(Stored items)
»»

Lemma instantiate_leaf :
  instantiate user_method fuel c (default_attributes anns attrs)
    (sealed_leaf c anns attrs w)
  = (Ret (VObj c (default_attributes anns attrs)), sealed_leaf c anns attrs w).
Proof.
  set (w' := sealed_leaf c anns attrs w).
  set (kwargs := default_attributes anns attrs).
  assert (G : get_class w' c
              = with_init (hasattr w c "__post_init__")
                  (with_dataclass_fields (own_fields anns attrs)
                     (with_bookkeeping [] [] [] (get_class w c))))
    by now apply LeafFacts.get_sealed_leaf.
  assert (Mro' : cls_mro (get_class w' c) = c :: rest) by now rewrite G.
  assert (Sealed : _is_actually_dataclass w' c = true)
    by (unfold _is_actually_dataclass; now rewrite G).
  assert (Init : class_lookup init_of w' c
                 = Some (own_fields anns attrs, hasattr w c "__post_init__")).
  { unfold class_lookup. rewrite Mro'. cbn [find_along]. now rewrite G. }
  assert (Cf : class_lookup cls_creation_functions w' c = Some []).
  { unfold class_lookup. rewrite Mro'. cbn [find_along]. now rewrite G. }
  assert (Ga : forall name, class_getattr w' c name = class_getattr w c name).
  { intros name. unfold class_getattr, w', sealed_leaf.
    now rewrite !(LeafFacts.class_lookup_update (fun k => OD.get name (cls_attrs k))). }
  assert (Head : instantiate user_method fuel c kwargs w'
             = (attrs' <- ret kwargs ;;
                let self := VObj c attrs' in
                if hasattr w c "__post_init__"
                then match fuel with
                     | O => out_of_fuel
                     | S fuel' => call_method user_method fuel' self "__post_init__"
                     end
                else ret self) w').
  { destruct fuel; cbn [instantiate]; rewrite bind_get_state;
      unfold bind at 1;
      (rewrite PrunerMore.for_each_noop
         by (intros m _; rewrite Sealed, andb_false_r; reflexivity));
      rewrite Init;
      (rewrite LeafFacts.existsb_none
         by (intros [k v] I; apply negb_false_iff, mem_In_keys;
             unfold OD.keys; rewrite fields_of_defaults, <- (names_of_defaults anns attrs);
             change k with (fst (k, v)); now apply in_map));
      (rewrite LeafFacts.existsb_none
         by (intros [name [ty d]] I; destruct d; try reflexivity;
             apply negb_false_iff, mem_In_keys;
             unfold OD.keys, kwargs; rewrite names_of_defaults, <- (fields_of_defaults anns attrs);
             change name with (fst (name, (ty, FNoDefault))); now apply in_map));
      unfold bind at 1;
      (rewrite (for_fold_pure _ _
                  (fun acc '(name, _) =>
                     OD.set name (match OD.get name attrs with
                                  | Some (AVal v) => v
                                  | _ => VMissing
                                  end) acc))
         by (intros acc [name [ty d]] I; unfold kwargs;
             rewrite get_default_attributes
               by (rewrite <- (fields_of_defaults anns attrs);
                   change name with (fst (name, (ty, d))); now apply in_map);
             now rewrite bind_ret));
      rewrite bind_ret;
      (replace (fold_left _ (own_fields anns attrs) [])
         with kwargs; [reflexivity|]).
    all: symmetry; now apply fold_default_attributes. }
  rewrite Head, bind_ret. cbv zeta. clear Head.
  unfold hasattr.
  destruct post_init as [N|(R & Nf & Fu)]; rewrite ?N, ?R; [reflexivity|].
  destruct fuel as [|[|fuel']]; [lia|lia|].
  cbn [call_method].
  assert (Ni : OD.get "__post_init__" kwargs = None).
  { destruct (OD.get "__post_init__" kwargs) eqn:E; [|reflexivity].
    apply get_In in E. apply (in_map fst) in E. unfold kwargs in E.
    rewrite names_of_defaults in E. contradiction. }
  rewrite Ni, bind_get_state, Ga, R.
  destruct fuel'; cbn [run_auto_creation]; now rewrite bind_get_state, Cf.
Qed.

End Construct.

End ConstructFacts.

««

Pull every line containing "self" out of the data above.

▸ RESPONSE TO THE TASK
                let self := VObj c attrs' in
                     | S fuel' => call_method user_method fuel' self "__post_init__"
                else ret self) w').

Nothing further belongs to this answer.